Itulah Ade, sang pemilik mata indah dari genetik neneq Tambuli Bassi di Taang
ini bersikeras untuk menggolkan agendanya di Tappalang.
“ SMA Negeri 1 Tappalang dan anak-anak di
Desa Taan dan Kasambang terlanjur mengharapkan kedatangan Tim Kreatif RUMPITA
untuk bisa berbagi pahala sosial lewat aksi gelar buku dan bincang literasi di
SMA Negeri 1 Tappalang”.
Katanya Ade Irma Yuniar. Tentu saja kondisi tersebut mau tidak mau harus menyiapkan TIM
Kreatif Rumpita untuk bisa menghadiri agenda tersebut. Dan benar saja, Nursaid
Nurdin tiba-tiba mengambil keputusan, “Kita
harus terima panggilan itu kanda, tidak bisa tidak sebab mereka juga adalah
bagian dari anak negeri ini yang berhak mendapatkan apa yang bisa kita berikan
kesana”. Tak ayal lagi, Adnan Wardihan, Asrar, Alling mengambil langkah dan
berkemas untuk menempuh perjalanan panjang yang membutuhkan durasi sampai 2 jam
naik kendaraan bermotor.
Ade Irma Yuniar, Asmawati, Tuti, Mila, dkk ternyata sudah menunggu disana. Kekhawatiran jangan-jangan mereka menunggu membuatnya harus berangkat lebih dulu. Dan ternyata benar. Mereka sudah dalam penantian untuk bisa menepis rasa malu jika tak ada personil RUMPITA yang kesana. Anehnya, tak tampak sama sekali rasa susah atau apapun yang tergurat di wajah Nursaid dkk. Mereka bahkan penuh semangat dan kegembiraan. Baik Nursaid dkk maupun mereka yang di Tappalang rupanya sangat senang mendengar kegiatan ini tak ditunda.

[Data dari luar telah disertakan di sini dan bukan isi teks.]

(** What is sent, heard, is what is known then. *)
Lemma catch_up_hears e expunges m s : StronglySorted Z.lt (uids_of (messages s)) ->
  messages (catch_up e expunges m s).2
    = told_of expunges m s ++ new_messages m (largest_uid (set_messages (told_of expunges m s) s))
  /\ hears_all (view_of (messages s)) (catch_up e expunges m s).1 (view_of (messages (catch_up e expunges m s).2))
  /\ (expunges = false -> forall u, u ∈ (catch_up e expunges m s).1 ->
        match u with Expunge_ _ | Vanished _ => False | _ => True end).
Proof.
  intros Hs. unfold catch_up. set (cur := current_of m). set (marked := map (mark cur) (messages s)).
  assert (Hnd : NoDup (uids_of marked)) by (unfold marked; rewrite uids_map by apply mark_uid; by apply sorted_NoDup).
  assert (Hrem : exists kept removed, (if expunges then report_expunges e marked else (marked, [])) = (kept, removed)
    /\ kept = kept_of expunges cur (messages s) /\ hears_all (view_of (messages s)) removed (view_of kept)
    /\ (expunges = false -> removed = [])).
  { rewrite <-(mark_view cur). fold marked. destruct expunges.
    - destruct (report_expunges_ok e marked Hnd) as [H1 H2]. destruct (report_expunges e marked) as [kept removed].
      exists kept, removed. by split_and!.
    - exists marked, []. split_and!; [done | done | constructor | done]. }
  destruct Hrem as (kept & removed & -> & Hkept & Hh & Hno).
  destruct (tell_changes_ok e cur kept []) as [Ht Htell]. cbn [length app] in *.
  assert (Hch : forall u, u ∈ (tell_changes e cur 0 kept).2 -> match u with Expunge_ _ | Vanished _ => False | _ => True end).
  { generalize 0%nat. clear. induction kept as [|k kept IH]; intros i u; cbn [tell_changes]; [by intros ?%elem_of_nil|].
    specialize (IH (S i)). destruct (tell_changes e cur (S i) kept) as [told out]. cbn [snd] in IH.
    case_match; [|apply IH]. case_decide; [|apply IH]. cbn [snd]. intros [->|?]%elem_of_cons; [done | by apply IH]. }
  destruct (tell_changes e cur 0 kept) as [told changes]. cbn [fst snd] in *. subst told.
  rewrite Hkept in *. fold (told_of expunges m s) in *. change (map (upd cur) (kept_of expunges cur (messages s))) with (told_of expunges m s) in *.
  set (new := new_messages m _). cbn [messages set_modseqs set_messages]. split; [done|]. split.
  - eapply hears_app; [exact Hh|]. eapply hears_app; [exact Htell|]. destruct new as [|k new'] eqn:E.
    + rewrite app_nil_r. constructor.
    + rewrite <-E. apply (hears_cons _ _ (view_of (told_of expunges m s ++ new))).
      * unfold view_of. rewrite map_app. apply hears_exists. by rewrite <-map_app, length_map.
      * destruct (rev2 e); [constructor|]. econstructor; constructor.
  - intros Hf u. rewrite (Hno Hf). cbn [app]. intros [Hu|Hu]%elem_of_app; [by apply Hch|].
    destruct new; [by apply elem_of_nil in Hu|]. destruct (rev2 e); repeat apply elem_of_cons in Hu as [->|Hu]; try done; by apply elem_of_nil in Hu.
Qed.

Section refresh.
Context (e : Enabled) (expunges : bool) (m m' : ImapMessages) (s : Selected).
Hypotheses (Hstep : in_step s m) (Hok : state_ok m') (Hev : evolves m m').

Lemma kept_sorted : StronglySorted Z.lt (uids_of (kept_of expunges (current_of m') (messages s))).
Proof.
  destruct Hstep as [Hs _]. unfold kept_of, alive. destruct expunges; [apply uids_filter_sorted|]; by rewrite uids_map by apply mark_uid.
Qed.

Lemma told_uids : uids_of (told_of expunges m' s) = uids_of (kept_of expunges (current_of m') (messages s)).
Proof. unfold told_of. by rewrite uids_map by apply upd_uid. Qed.

Lemma kept_known k : k ∈ kept_of expunges (current_of m') (messages s) -> exists k0, k0 ∈ messages s /\ k = mark (current_of m') k0.
Proof.
  intros Hk. assert (Hm : k ∈ map (mark (current_of m')) (messages s)).
  { unfold kept_of, alive in Hk. destruct expunges; [|done]. apply list_elem_of_In, filter_In in Hk as [Hk _]. by apply list_elem_of_In. }
  apply list_elem_of_fmap in Hm as (k0 & -> & Hk0). by exists k0.
Qed.

Lemma kept_alive_uids u : u ∈ uids_of (alive (current_of m') (messages s)) -> u ∈ uids_of (kept_of expunges (current_of m') (messages s)).
Proof.
  unfold kept_of. destruct expunges; [done|]. rewrite !elem_of_uids. intros (k & Hk & <-). exists k. split; [|done].
  apply list_elem_of_In, filter_In in Hk as [Hk _]. by apply list_elem_of_In.
Qed.

Definition L : Z := largest_uid (set_messages (told_of expunges m' s) s).

Lemma told_largest : (forall u, u ∈ uids_of (told_of expunges m' s) -> u <= L) /\ (L = 0 \/ L ∈ uids_of (told_of expunges m' s)).
Proof.
  apply (largest_uid_spec (set_messages (told_of expunges m' s) s)). cbn [messages set_messages].
  rewrite told_uids. apply kept_sorted.
Qed.

(** Nothing of the mailbox up to the last one kept is missing. *)
Lemma known_below u : u ∈ state_uids m' -> u <= L -> u ∈ uids_of (messages s).
Proof.
  intros Hu Hle. destruct Hstep as (Hs & Hlt & _ & Hcov). destruct Hok as [_ Hpos]. rewrite Forall_forall in Hpos.
  specialize (Hpos u Hu). destruct told_largest as [_ [H0|HL]]; [lia|].
  rewrite told_uids in HL. apply elem_of_uids in HL as (k & (k0 & Hk0 & ->)%kept_known & HL). rewrite mark_uid in HL.
  assert (Hle' : known_uid k0 <= largest_uid s) by (apply (largest_uid_spec s Hs), elem_of_uids; by exists k0).
  rewrite Forall_forall in Hlt. specialize (Hlt k0 Hk0). apply Hcov; [apply Hev; [done | lia] | lia].
Qed.

(** What is known and not marked is the mailbox. *)
Lemma alive_and_new :
  map (upd (current_of m')) (alive (current_of m') (messages s)) ++ new_messages m' L = map known_of (state_messages m').
Proof.
  assert (Hnd : NoDup (state_uids m')) by apply sorted_NoDup, Hok.
  rewrite alive_as_known, (new_messages_uids m' L Hnd), <-map_app, (as_known_messages m' (state_messages m') Hnd (reflexivity _)). f_equal.
  apply (merge_uids (uids_of (messages s))).
  - apply Hok.
  - unfold alive. apply uids_filter_sorted. rewrite uids_map by apply mark_uid. apply Hstep.
  - intros u. by apply (marked_uids s m m').
  - intros u Hu%kept_alive_uids. apply told_largest. by rewrite told_uids.
  - intros u. apply known_below.
Qed.

Lemma catch_up_alive : List.filter (fun k => negb (expunged k)) (messages (catch_up e expunges m' s).2) = map known_of (state_messages m').
Proof.
  destruct (catch_up_hears e expunges m' s) as (-> & _); [apply Hstep|]. rewrite List.filter_app, <-alive_and_new. f_equal.
  - unfold told_of. rewrite filter_upd. f_equal. unfold kept_of. destruct expunges; [|done].
    apply filter_all. intros k [_ Hk]%filter_In. done.
  - fold L. apply filter_all. intros k Hk. apply in_map_iff in Hk as (x & <- & _). done.
Qed.

Lemma catch_up_all : expunges = true -> messages (catch_up e expunges m' s).2 = map known_of (state_messages m').
Proof.
  intros He. rewrite <-catch_up_alive. symmetry. apply filter_all. intros k Hk.
  destruct (catch_up_hears e expunges m' s) as (Hm & _); [apply Hstep|]. rewrite Hm in Hk. apply in_app_iff in Hk as [Hk|Hk].
  - unfold told_of, kept_of in Hk. rewrite He in Hk. apply in_map_iff in Hk as (k0 & <- & Hk0%filter_In).
    destruct Hk0 as [_ Hx]. unfold upd. by destruct (_ !! _).
  - apply in_map_iff in Hk as (x & <- & _). done.
Qed.

(** Who is still there is told of each change, by the number it has then. *)
Lemma catch_up_tells k x : expunges = true -> k ∈ messages s -> x ∈ state_messages m' -> message_uid x = known_uid k ->
  message_keywords x <> known_keywords k \/ message_modseq x <> known_modseq k ->
  exists i, messages (catch_up e expunges m' s).2 !! i = Some (known_of x)
    /\ Fetch_ (seq_of i) (Some (message_keywords x)) (if condstore e then Some (message_uid x) else None)
         (if condstore e then Some (message_modseq x) else None) ∈ (catch_up e expunges m' s).1.
Proof.
  intros He Hk Hx Hu Hne. assert (Hnd : NoDup (state_uids m')) by apply sorted_NoDup, Hok.
  pose proof (current_of_lookup m' x Hnd Hx) as Hc. rewrite Hu in Hc.
  assert (Hin : known_uid k ∈ state_uids m') by (rewrite <-Hu; by apply list_elem_of_In, in_map, list_elem_of_In).
  assert (Halive : expunged k = false).
  { destruct (expunged k) eqn:Ex; [|done]. destruct Hstep as (_ & Hlt & Hex & _). exfalso. apply (Hex k Hk Ex).
    apply Hev; [done|]. rewrite Forall_forall in Hlt. by apply Hlt. }
  assert (Hkept : k ∈ alive (current_of m') (messages s)).
  { apply list_elem_of_In, filter_In. split; [|by rewrite Halive]. replace k with (mark (current_of m') k) by (unfold mark; by rewrite Hc).
    by apply in_map, list_elem_of_In. }
  apply list_elem_of_lookup in Hkept as [i Hi]. exists i.
  destruct (catch_up_hears e expunges m' s) as (Hm & _); [apply Hstep|]. rewrite Hm. split.
  - apply lookup_app_l_Some. unfold told_of, kept_of. rewrite He, map_lookup, Hi. cbn. f_equal.
    unfold upd. rewrite Hc. unfold updated, known_of. by rewrite Halive, Hu.
  - unfold catch_up. rewrite He. set (cur := current_of m') in *. set (marked := map (mark cur) (messages s)).
    assert (NoDup (uids_of marked)) as Hndm by (unfold marked; rewrite uids_map by apply mark_uid; apply sorted_NoDup, Hstep).
    pose proof (report_expunges_ok e marked Hndm) as [H1 _]. destruct (report_expunges e marked) as [kept removed]. cbn [fst] in H1. subst kept.
    pose proof (tell_changes_tells e cur (alive cur (messages s)) i k x Hi Hc Hne 0) as Ht. rewrite Hu. unfold alive in Ht. fold marked in Ht.
    destruct (tell_changes e cur 0 _) as [told changes]. cbn [fst snd] in *. rewrite !elem_of_app. auto.
Qed.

Gelar Buku dan Bincang Literasi di Tappalang ini ternyata sangat membakas di wajah-wajah kecil yang polos itu. Dari mereka ditemukan talenta baru dan anak-anak yang sangat gembira mengikuti aksi gelar buku dari personil Rumpita. Hingga sampai pada kesimpulan bahwa RUMPITA harus bisa menjadi katalisator budaya literasi di Tappalang yang memang sudah punya fasilitas SUDUT BACA di SMA negeri 1 dan dibeberapa desa di Kecamatan Tappalang.
Selain upaya menebar virus literasi dalam artian mendekatkan akses bacaan ke masyarakat, muncul juga keinginan untuk mendalami jejak-jejak peradaban di BUMI TAPPALANG. Begitulah yang menjadi tradisi di RUMPITA pada setiap kunjungannya disebuah tempat. Mereka adalah insan-insan yang tak ingin dikatakan generasi yang gagal paham, menggendong lupa dan sejenisnya. Mereka sebisa mungkin menelisik dan mengorek kedalaman untuk bisa menemukenali sukma sebuah daerah. Hingga sebuah pertanyaan muncul dalam benak mereka, mengapa disebut Tappalang?

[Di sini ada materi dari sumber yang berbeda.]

(** ** Lemmas *)

Lemma elem_of_positions {A} (p : A -> bool) l i : i ∈ positions_of p l <-> exists a, l !! i = Some a /\ p a = true.
Proof.
  unfold positions_of. rewrite list_elem_of_In, filter_In, in_seq. split.
  - intros [_ H]. destruct (l !! i) as [a|]; [by exists a | done].
  - intros (a & Hi & Hp). rewrite Hi. pose proof (lookup_lt_Some _ _ _ Hi). split; [lia | done].
Qed.

(** Whether a set names a message of the selection, by UID or by number. *)
Definition names (s : Selected) (set : SequenceSet) (by_uid : bool) (i : nat) (k : Known) : Prop :=
  (if by_uid then ImapCommand.contains set (known_uid k) (largest_uid s)
   else ImapCommand.contains set (seq_of i) (Z.of_nat (length (messages s)))) = true.

Lemma elem_of_resolve s set by_uid i :
  i ∈ resolve s set by_uid <-> exists k, messages s !! i = Some k /\ names s set by_uid i k.
Proof.
  unfold resolve, names. destruct by_uid; [apply elem_of_positions|].
  rewrite list_elem_of_In, filter_In, in_seq. split.
  - intros [Hi Hc]. destruct (lookup_lt_is_Some_2 (messages s) i) as [k Hk]; [lia|]. by exists k.
  - intros (k & Hk & Hc). pose proof (lookup_lt_Some _ _ _ Hk). split; [lia | done].
Qed.

(** The targets are the messages the set names that are still there. *)
Lemma elem_of_targets s set by_uid i u : (i, u) ∈ targets_of s set by_uid <->
  exists k, messages s !! i = Some k /\ known_uid k = u /\ expunged k = false /\ names s set by_uid i k.
Proof.
  unfold targets_of. rewrite list_elem_of_omap. split.
  - intros (j & Hj & H). apply elem_of_resolve in Hj as (k & Hk & Hn). rewrite Hk in H.
    destruct (expunged k) eqn:E; [done|]. injection H as -> <-. by exists k.
  - intros (k & Hk & <- & Hx & Hn). exists i. split; [apply elem_of_resolve; by exists k|]. by rewrite Hk, Hx.
Qed.

(** The keywords a change is about. *)
Definition change_keywords (c : FlagChange) : list (list byte) :=
  match c with Add k | Remove k | Replace k => k end.

(** C23: STORE changes only what the rights allow, and only the messages it names: never
    in a read-only mailbox; each keyword it adds or removes is one the rights cover
    ([s] for [\Seen], [t] for [\Deleted], [w] for the others); all flags are replaced only
    with all three; and the messages are exactly those the set names, by number or UID,
    that are not gone. *)
Theorem store_within_rights tag by_uid set action flags s targets change :
  store_request tag by_uid set action flags s = Ask (targets, change) ->
  read_only s = false
  /\ Forall (fun keyword => may_set_keyword (rights s) keyword = true) (change_keywords change)
  /\ (forall k, change = Replace k -> has_rights (rights s) (bs "swt") = true)
  /\ forall i u, (i, u) ∈ targets <->
       exists k, messages s !! i = Some k /\ known_uid k = u /\ expunged k = false /\ names s set by_uid i k.
Proof.
  unfold store_request. destruct (read_only s); [done|]. destruct (store_keywords flags []) as [asked|flag]; [|done].
  destruct (bool_decide (action = StoreAction.Replace) && _) eqn:Er; [done|]. destruct (bool_decide (asked <> [] /\ _)); [done|].
  intros [= <- <-]. split_and!; [done | | |].
  - assert (Hc : change_keywords (flag_change action (List.filter (may_set_keyword (rights s)) asked))
              = List.filter (may_set_keyword (rights s)) asked) by by destruct action.
    rewrite Hc. apply Forall_forall. intros k [_ Hk]%list_elem_of_In%filter_In. done.
  - intros k Hk. destruct action; try done. by apply negb_false_iff.
  - intros i u. apply elem_of_targets.
Qed.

Menurut beberapa peneliti dan cerita tutur
yang berkembang dimasyarakat bahwa Tappalang adalah salah satu komunitas
masyarakat yang peradabannya sudah berkembang pada abad ke-12. Abad ke-12
tersebut eksistensi masyarakat adat Tapalang telah terwujud. Masyarakat adat Tapalang
memiliki kebudayaan lengkap dengan norma dan aturan, memiliki sistem interaksi
sosial, sistim ekonomi dan sistim pemerintahan yang dijadikan pedoman dalam
kehidupan bermasyarakat. Mereka hidup
rukun, aman dan damai, semangat gotong royong, persaudaraan dan kesetiakawanan dijunjung
tinggi. Masyarakat hidup saling menghargai dan tolong menolong. Yang membuat
Tappalang tak terekspos sebab masyarakat lebih kental dengan budaya tutur.

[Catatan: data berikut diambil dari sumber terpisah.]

Lemma filter_ext_elem {A} (p q : A -> bool) l : (forall a, a ∈ l -> p a = true <-> q a = true) -> List.filter p l = List.filter q l.
Proof.
  intros H. apply filter_ext_in. intros a Ha%list_elem_of_In. specialize (H a Ha). destruct (p a), (q a); naive_solver.
Qed.

Lemma seq_of_inj i j : seq_of i = seq_of j -> i = j.
Proof. unfold seq_of. lia. Qed.

(** The positions of the messages with some UIDs. *)
Lemma resolve_filled s saved set by_uid : NoDup (uids_of (messages s)) -> uses_saved set = true ->
  ImapSession.resolve s (fill s saved set by_uid) by_uid = positions_of (fun k => bool_decide (known_uid k ∈ saved)) (messages s).
Proof.
  intros Hnd Hsaved. unfold fill. rewrite Hsaved. cbn [negb]. unfold ImapSession.resolve, positions_of. destruct by_uid.
  - apply filter_ext_elem. intros i _. destruct (messages s !! i) as [k|]; [|done]. by rewrite contains_singles, bool_decide_eq_true.
  - apply filter_ext_elem. intros i Hi%elem_of_seq. destruct (lookup_lt_is_Some_2 (messages s) i) as [k Hk]; [lia|]. rewrite Hk.
    rewrite contains_singles, bool_decide_eq_true, list_elem_of_fmap. setoid_rewrite list_elem_of_omap. split.
    + intros (j & Hj%seq_of_inj & u & Hu & Hpos). subst j. apply position_spec in Hpos as (k' & Hk' & <-); [|done]. congruence.
    + intros Hin. exists i. split; [done|]. exists (known_uid k). split; [done|]. apply position_spec; [done|]. by exists k.
Qed.

(** ** What is found *)

Lemma sorted_perm l : sorted l ≡ₚ l.
Proof. apply merge_sort_Permutation. Qed.

Lemma sorted_sorted l : NoDup l -> StronglySorted Z.lt (sorted l).
Proof.
  intros Hnd. assert (Hs : StronglySorted Z.le (sorted l)) by apply (StronglySorted_merge_sort Z.le).
  assert (Hn : NoDup (sorted l)) by (by rewrite sorted_perm).
  induction Hs as [|x xs Hs IH Hx]; [constructor|]. apply NoDup_cons in Hn as [Hout Hn]. constructor; [by apply IH|].
  rewrite Forall_forall in Hx |- *. intros y Hy. specialize (Hx y Hy). destruct (decide (x = y)) as [->|]; [done | lia].
Qed.

(** The number a search names a message by. *)
Definition number_of (by_uid : bool) (h : nat * ImapEmail) : Z := if by_uid then uid h.2 else seq_of h.1.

Sejarah asal Tappalang mempunyai banyak versi
yang berkembang. Namun, yang banyak dijadikan referensi adalah ketika seorang lelaki
dari Tabulahang bernama Tambuli Bassi bersama
rombongan melakukan perjalanan melalui Tanete
Tambottu (gunung yang tidak terputus) hingga tiba di suatu tempat yang bernama
Karatuang (kaki bukit Dusun Tamao Desa Tampalang). Di tempat itulah berakhirnya
perjalanan Tambuli Bassi dimana tongkat dari bambu emas itu ditancapkan dan berkata
dalam dialek rumpun bahasa ulunna salu "diami
inde tampa' lalangtaq" (disinilah ujung perjalanan kita). Sampai sekarang
wilayah ini dikenal dengan sebutan Tampalang atau Tappalang yang berarti ujung
jalan.
Diujung jalan itulah RUMPITA kini berhenti sejenak. Berhenti untuk
kemudian mengatur langkah bagaimana mendesai wilayah ini agar tak saja ada,
tapi juga diakui sebagai sebuah wilayah yang dahulu berdaulat dan menjadi pusat
peradaban di Mandar. Inilah kerja-kerja RUMPITA kedepan. Literasi mesti menjadi
sebuah gerakan kolektif untuk tidak saja berhenti pada target membaca dan
meningkatkan minat baca. Namun yang terpenting bagaimana mereka yang hari ini
membaca, kedepan bisa menulis minimal menulis apa yang pernah terjadi, yang
terjadi saat ini dan yang akan terjadi kedepan. Itulah nilai paling hakikat
dari sebuah gerakan literasi.
Langganan:
Postingan (Atom)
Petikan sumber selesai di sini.